In an action to recover damages for personal injuries, etc., the plaintiffs appeal from (1) an order of the Supreme Court, Queens County (Price, J.), dated March 18, 1997, which granted the defendant’s motion for summary judgment dismissing the complaint, and (2) an order of the same court, dated June 27, 1997, which denied the plaintiffs’ motion denominated as one for leave to renew and reargue the prior motion, but which was, in fact, only to reargue.
Ordered that the appeal from the order dated June 27, 1997, is dismissed, as no appeal lies from an order denying reargument; and it is further,
Ordered that the order dated March 18, 1997, is reversed, the motion is denied, and the complaint is reinstated; and it is further,
Ordered that one bill of costs is awarded to the appellants.
This case concerns a slip and fall by the plaintiff Christine LoSquadro while in the gymnasium/auditorium of a school *857operated by the defendant. The plaintiff Thomas LoSquadro, Christine’s father, asserts derivative claims. Christine alleges that she sustained damages to a knee and to her back when she slipped and fell on a wet floor while lining up for class. In the first order appealed from, the Supreme Court, after the completion of various disclosure, granted the defendant’s motion for summary judgment dismissing the complaint. We reverse.
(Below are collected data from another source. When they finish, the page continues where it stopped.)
(** [string(data)] and [[]byte(s)]. *)
Definition string_of_bytes (data : bytes) : string := string_of_list_byte data.
Definition bytes_of_string (s : string) : bytes := list_byte_of_string s.

(** The byte holding the low 8 bits of [n] (Go's [byte(n)] conversion). *)
Definition byte_of_N (n : N) : byte :=
  match Byte.of_N (N.land n 255) with
  | Some b => b
  | None => x00
  end.

(** ** [encoding/base64], [StdEncoding] *)

Module Base64.

(** [encodeStd], the 64 characters of the standard alphabet. *)
Definition encodeStd : string :=
  "ABCDEFGHIJKLMNOPQRSTUVWXYZabcdefghijklmnopqrstuvwxyz0123456789+/".

(** [StdPadding]. *)
Definition padChar : ascii := "="%char.

(** [enc.encode[i]]. *)
Definition encodeChar (i : N) : ascii :=
  match String.get (N.to_nat i) encodeStd with
  | Some c => c
  | None => "A"%char
  end.

(** [enc.decodeMap[c]]: the index of [c] in the alphabet; [None] stands for
    the entry [0xff] of the table. *)
Definition decodeMap (c : ascii) : option N :=
  let n := N_of_ascii c in
  if ((65 <=? n) && (n <=? 90))%N then Some (n - 65)%N
  else if ((97 <=? n) && (n <=? 122))%N then Some (n - 97 + 26)%N
  else if ((48 <=? n) && (n <=? 57))%N then Some (n - 48 + 52)%N
  else if (n =? 43)%N then Some 62%N
  else if (n =? 47)%N then Some 63%N
  else None.

(** One full group of [Encode]: three source bytes give four characters. *)
Definition encode3 (b0 b1 b2 : byte) : list ascii :=
  let val := N.lor (N.shiftl (Byte.to_N b0) 16)
            (N.lor (N.shiftl (Byte.to_N b1) 8) (Byte.to_N b2)) in
  [ encodeChar (N.land (N.shiftr val 18) 63);
    encodeChar (N.land (N.shiftr val 12) 63);
    encodeChar (N.land (N.shiftr val 6) 63);
    encodeChar (N.land val 63) ].

(** The tail of [Encode] when two bytes remain. *)
Definition encode2 (b0 b1 : byte) : list ascii :=
  let val := N.lor (N.shiftl (Byte.to_N b0) 16) (N.shiftl (Byte.to_N b1) 8) in
  [ encodeChar (N.land (N.shiftr val 18) 63);
    encodeChar (N.land (N.shiftr val 12) 63);
    encodeChar (N.land (N.shiftr val 6) 63);
    padChar ].

(** The tail of [Encode] when one byte remains. *)
Definition encode1 (b0 : byte) : list ascii :=
  let val := N.shiftl (Byte.to_N b0) 16 in
  [ encodeChar (N.land (N.shiftr val 18) 63);
    encodeChar (N.land (N.shiftr val 12) 63);
    padChar; padChar ].

(** [Encode]: full groups of three bytes, then the padded remainder. *)
Fixpoint Encode (src : bytes) : list ascii :=
  match src with
  | [] => []
  | [b0] => encode1 b0
  | [b0; b1] => encode2 b0 b1
  | b0 :: b1 :: b2 :: rest => encode3 b0 b1 b2 ++ Encode rest
  end.
(** * Corpus store, text chunker and retrieval pipeline of the
      vector-database lecture scripts

    Shallow embedding of [exemplo_audio_embeddings.py] (class
    [AudioEmbeddingSystem]) and [exemplo_rag_sistema.py] (class
    [SistemaRAG]), and the properties their specification states.

    The embedding model ([SentenceTransformer.encode]) and the metric are
    parameters of the development. The flat index ([faiss.IndexFlatL2]) is an
    external library: it is modelled by the behaviour its Python binding
    documents. Floating-point numbers are idealised as exact rationals;
    console output is left out. *)

From Stdlib Require Import QArith.
From stdpp Require Import gmap strings list sorting.

Local Open Scope Z_scope.

(** * Part I: the program *)

(** ** Python strings

    A Python [str] is a sequence of Unicode code points; [len] counts code
    points and [+] is concatenation. *)

Definition char := N.
Definition str := list char.

(** A literal of the source, for texts of ASCII characters. *)
Definition py (s : string) : str :=
  Ascii.N_of_ascii <$> String.list_ascii_of_string s.

(** [str.isspace] on one code point: the characters [str.strip()] removes. *)
Definition is_space (c : char) : bool :=
  ((9 <=? c) && (c <=? 13) || (28 <=? c) && (c <=? 32)
   || (c =? 133) || (c =? 160) || (c =? 5760)
   || (8192 <=? c) && (c <=? 8202)
   || (c =? 8232) || (c =? 8233) || (c =? 8239) || (c =? 8287)
   || (c =? 12288))%N.

(** The character class [[.!?]] of the sentence pattern. *)
Definition is_terminal (c : char) : bool :=
  ((c =? 46) || (c =? 33) || (c =? 63))%N.

Fixpoint lstrip (s : str) : str :=
  match s with
  | c :: s' => if is_space c then lstrip s' else s
  | [] => []
  end.

Definition rstrip (s : str) : str := rev (lstrip (rev s)).

Definition strip (s : str) : str := rstrip (lstrip s).

(** [re.split(r'[.!?]+', texto)]: the pieces of [texto] between the maximal
    runs of sentence punctuation, the empty pieces before a leading run and
    after a trailing run included. *)
Fixpoint re_split (s : str) : list str :=
  match s with
  | [] => [[]]
  | c :: s' =>
      if is_terminal c then
        match s' with
        | c' :: _ => if is_terminal c' then re_split s' else [] :: re_split s'
        | [] => [] :: re_split s'
        end
      else
        match re_split s' with
        | p :: ps => (c :: p) :: ps
        | [] => [[c]]
        end
  end.

(** ** Python values, exceptions and objects *)

Inductive pyval :=
  | PyNone
  | PyInt (n : Z)
  | PyFloat (q : Q)
  | PyStr (s : str).

(** A [dict] with string keys. *)
Abbreviation dict := (gmap string pyval).

(** Dictionaries are objects: a variable holds a reference, and two
    references to one dictionary see each other's writes. *)
Definition loc := positive.
Abbreviation heap := (gmap loc (gmap string pyval)).

(** [d = {}] *)
Definition novo_dict (σ : heap) : heap * loc :=
  let l := fresh (dom σ) in (<[l := ∅]> σ, l).

(** [k in d], for the dictionary [l] refers to. *)
Definition dict_contem (σ : heap) (l : loc) (k : string) : bool :=
  bool_decide (is_Some ((σ !!! l : gmap string pyval) !! k)).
The record reveals that in the spring of 1993 Christine was a sixth-grade student at the defendant school. Weather permitting, the students would line up in the school yard before the start of classes. When it was raining, the approximately 550 students of the school would assemble in the tile-floored gymnasium/auditorium. On the date of Christine’s fall, April 22, 1993, it was raining. Indeed, the principal of the defendant school, who was one of the supervisors on duty at the time of the fall, described the rain as “torrential”. There were no receptacles for the student’s umbrellas, wet raincoats, or boots outside the gymnasium/auditorium. However, a rubber mat, approximately four by six feet in size, was placed at the door in the hallway leading into the gymnasium/auditorium. As was the custom, a custodian was assigned to continuously mop in the foyer area. Further, another employee mopped the floor approximately five to six feet into the gymnasium/auditorium. The principal also helped mop for a few minutes after she noticed that wind was sweeping the rain inside the gymnasium/ auditorium every time a student opened the door to enter. Prior to Christine’s fall, the principal noticed wet spots on the floor just inside the entrance to the gymnasium/auditorium. She also observed another unidentified student slip and fall shortly before Christine slipped and fell. Both students were approximately five feet inside the door to the gymnasium/ auditorium.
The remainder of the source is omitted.